What the task requires: Look through the records below for the line holding "(* ===== verification/Subscriptions.v". Write it out exactly, with each following line through the line holding "each of them".

Input for this task:
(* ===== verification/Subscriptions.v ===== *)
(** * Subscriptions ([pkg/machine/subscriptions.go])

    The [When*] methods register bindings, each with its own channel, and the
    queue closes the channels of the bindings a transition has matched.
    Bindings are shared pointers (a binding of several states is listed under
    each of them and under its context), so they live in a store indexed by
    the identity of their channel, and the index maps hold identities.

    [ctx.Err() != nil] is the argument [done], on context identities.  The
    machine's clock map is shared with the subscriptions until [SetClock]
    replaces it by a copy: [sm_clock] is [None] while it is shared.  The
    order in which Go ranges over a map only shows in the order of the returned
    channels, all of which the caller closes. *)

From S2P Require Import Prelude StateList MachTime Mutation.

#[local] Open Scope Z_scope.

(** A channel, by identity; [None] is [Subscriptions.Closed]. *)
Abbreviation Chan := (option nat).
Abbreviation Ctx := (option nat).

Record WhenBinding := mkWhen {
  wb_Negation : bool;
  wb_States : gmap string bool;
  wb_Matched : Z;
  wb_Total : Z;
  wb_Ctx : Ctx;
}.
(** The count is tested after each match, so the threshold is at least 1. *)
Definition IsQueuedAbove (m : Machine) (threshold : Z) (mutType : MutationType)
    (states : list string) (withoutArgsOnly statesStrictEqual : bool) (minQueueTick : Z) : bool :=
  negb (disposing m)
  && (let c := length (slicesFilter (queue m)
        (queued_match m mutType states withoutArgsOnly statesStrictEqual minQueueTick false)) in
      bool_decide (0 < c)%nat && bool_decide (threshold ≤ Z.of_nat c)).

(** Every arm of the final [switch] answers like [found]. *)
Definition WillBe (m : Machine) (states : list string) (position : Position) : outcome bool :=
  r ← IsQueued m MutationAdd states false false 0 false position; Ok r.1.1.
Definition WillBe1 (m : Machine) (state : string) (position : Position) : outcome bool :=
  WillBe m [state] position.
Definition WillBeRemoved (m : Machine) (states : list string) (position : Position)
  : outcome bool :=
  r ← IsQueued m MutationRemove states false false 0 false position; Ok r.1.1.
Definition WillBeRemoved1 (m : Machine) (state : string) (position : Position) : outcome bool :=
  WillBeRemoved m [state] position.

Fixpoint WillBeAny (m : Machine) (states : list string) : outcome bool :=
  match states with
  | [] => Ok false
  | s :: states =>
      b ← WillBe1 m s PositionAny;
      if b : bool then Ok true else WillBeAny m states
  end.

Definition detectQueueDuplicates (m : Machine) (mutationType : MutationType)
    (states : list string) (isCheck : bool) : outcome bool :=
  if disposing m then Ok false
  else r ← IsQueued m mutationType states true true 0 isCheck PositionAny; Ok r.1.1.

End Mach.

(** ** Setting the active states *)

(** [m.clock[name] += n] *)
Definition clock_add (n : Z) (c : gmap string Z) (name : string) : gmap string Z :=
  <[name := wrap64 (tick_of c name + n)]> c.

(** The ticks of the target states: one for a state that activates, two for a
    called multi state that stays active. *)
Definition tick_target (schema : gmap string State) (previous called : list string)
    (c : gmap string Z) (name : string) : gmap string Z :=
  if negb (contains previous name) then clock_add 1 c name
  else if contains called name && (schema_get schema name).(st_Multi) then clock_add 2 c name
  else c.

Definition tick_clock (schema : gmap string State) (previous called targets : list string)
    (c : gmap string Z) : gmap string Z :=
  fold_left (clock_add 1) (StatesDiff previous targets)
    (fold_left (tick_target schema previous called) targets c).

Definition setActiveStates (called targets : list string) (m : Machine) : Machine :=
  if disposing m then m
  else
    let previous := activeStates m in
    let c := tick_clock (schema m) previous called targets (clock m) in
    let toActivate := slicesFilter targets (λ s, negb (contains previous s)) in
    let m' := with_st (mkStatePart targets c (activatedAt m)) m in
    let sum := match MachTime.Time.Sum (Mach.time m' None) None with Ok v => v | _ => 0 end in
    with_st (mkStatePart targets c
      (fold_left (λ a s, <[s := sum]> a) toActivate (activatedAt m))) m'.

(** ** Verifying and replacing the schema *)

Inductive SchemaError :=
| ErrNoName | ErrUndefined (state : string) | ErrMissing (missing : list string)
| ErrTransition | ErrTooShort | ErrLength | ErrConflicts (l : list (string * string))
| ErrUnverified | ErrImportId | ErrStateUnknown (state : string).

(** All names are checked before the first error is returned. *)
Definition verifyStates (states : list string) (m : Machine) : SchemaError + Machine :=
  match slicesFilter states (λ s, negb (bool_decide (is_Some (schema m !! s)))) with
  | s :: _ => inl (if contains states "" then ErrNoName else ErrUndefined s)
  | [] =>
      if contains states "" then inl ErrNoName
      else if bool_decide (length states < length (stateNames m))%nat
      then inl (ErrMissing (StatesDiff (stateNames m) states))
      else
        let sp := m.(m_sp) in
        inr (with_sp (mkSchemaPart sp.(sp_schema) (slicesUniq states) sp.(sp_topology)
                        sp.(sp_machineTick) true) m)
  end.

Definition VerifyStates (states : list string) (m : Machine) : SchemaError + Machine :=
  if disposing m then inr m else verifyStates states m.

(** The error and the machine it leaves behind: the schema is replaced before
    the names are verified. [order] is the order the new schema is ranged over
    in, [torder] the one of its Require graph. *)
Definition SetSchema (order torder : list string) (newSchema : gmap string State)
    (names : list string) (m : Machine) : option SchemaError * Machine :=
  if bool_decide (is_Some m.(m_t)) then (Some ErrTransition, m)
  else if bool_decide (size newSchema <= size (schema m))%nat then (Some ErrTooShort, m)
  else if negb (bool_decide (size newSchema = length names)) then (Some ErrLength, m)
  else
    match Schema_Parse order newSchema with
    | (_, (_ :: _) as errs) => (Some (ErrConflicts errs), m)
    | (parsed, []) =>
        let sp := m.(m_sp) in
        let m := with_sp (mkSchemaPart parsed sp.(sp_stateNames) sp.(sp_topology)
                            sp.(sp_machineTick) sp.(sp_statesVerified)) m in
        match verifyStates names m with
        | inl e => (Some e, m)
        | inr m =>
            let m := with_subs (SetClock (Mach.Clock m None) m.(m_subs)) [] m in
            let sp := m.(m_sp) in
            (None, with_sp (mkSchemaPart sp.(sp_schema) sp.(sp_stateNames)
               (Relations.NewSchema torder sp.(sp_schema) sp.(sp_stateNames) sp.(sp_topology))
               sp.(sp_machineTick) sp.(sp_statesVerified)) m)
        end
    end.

--

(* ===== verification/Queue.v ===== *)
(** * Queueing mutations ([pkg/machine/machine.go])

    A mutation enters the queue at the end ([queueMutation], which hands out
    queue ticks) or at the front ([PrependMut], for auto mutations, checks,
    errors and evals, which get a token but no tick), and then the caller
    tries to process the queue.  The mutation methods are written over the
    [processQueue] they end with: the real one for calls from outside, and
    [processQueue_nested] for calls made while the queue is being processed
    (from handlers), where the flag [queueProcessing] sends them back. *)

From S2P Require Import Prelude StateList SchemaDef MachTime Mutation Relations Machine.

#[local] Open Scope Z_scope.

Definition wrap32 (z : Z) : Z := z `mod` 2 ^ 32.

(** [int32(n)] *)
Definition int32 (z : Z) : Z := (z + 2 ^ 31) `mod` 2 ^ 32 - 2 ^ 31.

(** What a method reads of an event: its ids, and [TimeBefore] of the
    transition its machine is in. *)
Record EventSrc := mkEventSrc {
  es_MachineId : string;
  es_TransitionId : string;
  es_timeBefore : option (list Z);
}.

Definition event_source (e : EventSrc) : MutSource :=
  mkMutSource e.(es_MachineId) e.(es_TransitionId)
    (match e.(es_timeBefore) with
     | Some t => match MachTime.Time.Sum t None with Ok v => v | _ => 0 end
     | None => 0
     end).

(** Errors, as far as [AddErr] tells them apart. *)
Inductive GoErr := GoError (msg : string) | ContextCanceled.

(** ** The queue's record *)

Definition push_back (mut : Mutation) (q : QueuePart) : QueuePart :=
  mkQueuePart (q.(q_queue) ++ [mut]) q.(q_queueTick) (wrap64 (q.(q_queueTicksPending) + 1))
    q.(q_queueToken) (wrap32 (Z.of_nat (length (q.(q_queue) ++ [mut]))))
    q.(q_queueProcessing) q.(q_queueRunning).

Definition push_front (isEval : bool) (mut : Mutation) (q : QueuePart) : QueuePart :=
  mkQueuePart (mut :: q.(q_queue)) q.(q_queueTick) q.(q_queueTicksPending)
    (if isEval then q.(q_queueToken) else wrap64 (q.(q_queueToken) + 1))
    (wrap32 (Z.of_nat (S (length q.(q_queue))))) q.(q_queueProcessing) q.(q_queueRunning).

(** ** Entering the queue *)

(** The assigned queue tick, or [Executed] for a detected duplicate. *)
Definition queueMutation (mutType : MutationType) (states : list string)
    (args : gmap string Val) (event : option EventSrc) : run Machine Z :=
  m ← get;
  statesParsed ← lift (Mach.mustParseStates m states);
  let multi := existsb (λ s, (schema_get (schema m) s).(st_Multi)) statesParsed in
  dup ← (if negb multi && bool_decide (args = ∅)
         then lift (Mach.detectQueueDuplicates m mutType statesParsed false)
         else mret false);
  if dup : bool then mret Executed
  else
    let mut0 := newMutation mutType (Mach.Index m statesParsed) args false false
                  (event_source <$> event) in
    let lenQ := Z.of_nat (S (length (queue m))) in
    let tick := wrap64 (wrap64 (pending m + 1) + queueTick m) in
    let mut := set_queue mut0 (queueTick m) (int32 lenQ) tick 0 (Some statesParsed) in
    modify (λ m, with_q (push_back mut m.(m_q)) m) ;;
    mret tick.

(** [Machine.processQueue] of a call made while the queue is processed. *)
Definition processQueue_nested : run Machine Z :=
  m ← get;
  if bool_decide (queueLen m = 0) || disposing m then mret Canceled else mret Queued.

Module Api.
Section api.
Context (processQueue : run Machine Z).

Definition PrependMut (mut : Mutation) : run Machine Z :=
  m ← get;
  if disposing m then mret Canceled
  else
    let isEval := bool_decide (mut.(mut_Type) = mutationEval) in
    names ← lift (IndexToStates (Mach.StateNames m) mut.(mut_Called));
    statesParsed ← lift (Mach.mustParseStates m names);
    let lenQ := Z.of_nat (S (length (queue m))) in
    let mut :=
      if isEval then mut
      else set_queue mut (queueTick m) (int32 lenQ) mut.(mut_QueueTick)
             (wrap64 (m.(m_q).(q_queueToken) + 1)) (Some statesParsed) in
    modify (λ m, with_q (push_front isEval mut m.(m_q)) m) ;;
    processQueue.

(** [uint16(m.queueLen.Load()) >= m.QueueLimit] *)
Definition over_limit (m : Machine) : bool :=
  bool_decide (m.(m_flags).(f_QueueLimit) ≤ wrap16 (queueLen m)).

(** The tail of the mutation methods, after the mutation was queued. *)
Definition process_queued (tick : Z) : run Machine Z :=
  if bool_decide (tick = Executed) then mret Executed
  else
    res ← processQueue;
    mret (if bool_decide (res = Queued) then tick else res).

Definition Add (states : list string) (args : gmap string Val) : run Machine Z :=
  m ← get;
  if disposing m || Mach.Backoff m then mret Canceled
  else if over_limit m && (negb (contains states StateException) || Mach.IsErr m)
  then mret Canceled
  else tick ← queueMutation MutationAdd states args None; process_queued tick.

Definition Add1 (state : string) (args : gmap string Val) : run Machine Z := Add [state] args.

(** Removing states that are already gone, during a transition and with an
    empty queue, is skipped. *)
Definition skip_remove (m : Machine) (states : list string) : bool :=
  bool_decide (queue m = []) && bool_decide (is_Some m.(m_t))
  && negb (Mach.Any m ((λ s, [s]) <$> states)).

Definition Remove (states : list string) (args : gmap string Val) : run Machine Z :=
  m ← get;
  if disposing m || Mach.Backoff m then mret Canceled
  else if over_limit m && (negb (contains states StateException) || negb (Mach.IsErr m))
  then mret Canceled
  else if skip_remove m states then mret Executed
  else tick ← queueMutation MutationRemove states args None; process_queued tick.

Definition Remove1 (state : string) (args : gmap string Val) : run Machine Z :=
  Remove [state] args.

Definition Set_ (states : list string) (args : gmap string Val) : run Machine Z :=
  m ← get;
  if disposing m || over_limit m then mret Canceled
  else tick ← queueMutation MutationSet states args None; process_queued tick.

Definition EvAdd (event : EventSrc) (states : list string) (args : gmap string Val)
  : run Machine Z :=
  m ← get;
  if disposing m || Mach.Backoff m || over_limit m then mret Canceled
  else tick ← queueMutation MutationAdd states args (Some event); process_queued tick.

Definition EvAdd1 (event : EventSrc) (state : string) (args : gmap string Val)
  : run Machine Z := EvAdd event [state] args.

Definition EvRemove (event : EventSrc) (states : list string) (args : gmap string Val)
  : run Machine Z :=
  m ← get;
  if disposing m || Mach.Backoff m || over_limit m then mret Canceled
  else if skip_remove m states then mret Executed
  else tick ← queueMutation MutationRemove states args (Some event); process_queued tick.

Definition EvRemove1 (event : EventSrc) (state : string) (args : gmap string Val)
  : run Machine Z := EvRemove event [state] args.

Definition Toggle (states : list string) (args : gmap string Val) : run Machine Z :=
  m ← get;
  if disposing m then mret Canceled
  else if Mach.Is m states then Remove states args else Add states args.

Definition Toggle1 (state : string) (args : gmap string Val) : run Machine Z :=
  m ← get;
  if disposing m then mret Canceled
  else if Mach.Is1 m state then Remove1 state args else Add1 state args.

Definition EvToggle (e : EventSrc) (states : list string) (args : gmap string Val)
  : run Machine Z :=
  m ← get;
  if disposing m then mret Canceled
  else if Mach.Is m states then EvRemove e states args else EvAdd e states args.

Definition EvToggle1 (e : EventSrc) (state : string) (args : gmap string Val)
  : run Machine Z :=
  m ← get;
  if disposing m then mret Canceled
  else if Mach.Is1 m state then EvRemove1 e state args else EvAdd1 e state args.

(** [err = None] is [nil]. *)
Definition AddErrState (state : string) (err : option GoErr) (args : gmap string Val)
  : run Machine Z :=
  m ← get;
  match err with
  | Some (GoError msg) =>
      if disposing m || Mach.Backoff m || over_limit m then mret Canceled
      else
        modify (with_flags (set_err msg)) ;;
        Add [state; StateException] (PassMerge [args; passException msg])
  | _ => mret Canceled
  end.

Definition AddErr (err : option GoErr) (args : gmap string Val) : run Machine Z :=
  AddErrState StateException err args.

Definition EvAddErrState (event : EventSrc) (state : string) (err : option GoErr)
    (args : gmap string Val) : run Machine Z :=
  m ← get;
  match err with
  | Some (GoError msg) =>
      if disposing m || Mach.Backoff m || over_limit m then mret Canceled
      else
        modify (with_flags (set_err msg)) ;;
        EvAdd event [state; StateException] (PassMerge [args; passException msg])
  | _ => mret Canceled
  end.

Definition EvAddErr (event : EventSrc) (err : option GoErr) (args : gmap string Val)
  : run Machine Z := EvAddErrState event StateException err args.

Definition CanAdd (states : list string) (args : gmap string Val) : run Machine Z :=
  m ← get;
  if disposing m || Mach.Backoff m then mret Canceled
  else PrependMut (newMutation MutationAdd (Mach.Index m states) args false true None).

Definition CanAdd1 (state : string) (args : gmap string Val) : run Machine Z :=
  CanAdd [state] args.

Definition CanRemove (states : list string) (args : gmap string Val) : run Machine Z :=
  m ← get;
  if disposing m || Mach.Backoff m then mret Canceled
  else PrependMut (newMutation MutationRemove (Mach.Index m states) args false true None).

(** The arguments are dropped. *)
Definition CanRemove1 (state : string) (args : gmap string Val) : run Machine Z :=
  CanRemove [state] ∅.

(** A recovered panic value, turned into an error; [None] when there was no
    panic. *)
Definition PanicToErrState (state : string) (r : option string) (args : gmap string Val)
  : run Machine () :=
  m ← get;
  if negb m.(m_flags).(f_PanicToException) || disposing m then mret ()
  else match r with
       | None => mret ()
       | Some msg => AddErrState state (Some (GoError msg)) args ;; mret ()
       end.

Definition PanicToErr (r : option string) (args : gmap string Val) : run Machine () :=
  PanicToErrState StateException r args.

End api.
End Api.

Result for this task:
(* ===== verification/Subscriptions.v ===== *)
(** * Subscriptions ([pkg/machine/subscriptions.go])

    The [When*] methods register bindings, each with its own channel, and the
    queue closes the channels of the bindings a transition has matched.
    Bindings are shared pointers (a binding of several states is listed under
    each of them and under its context), so they live in a store indexed by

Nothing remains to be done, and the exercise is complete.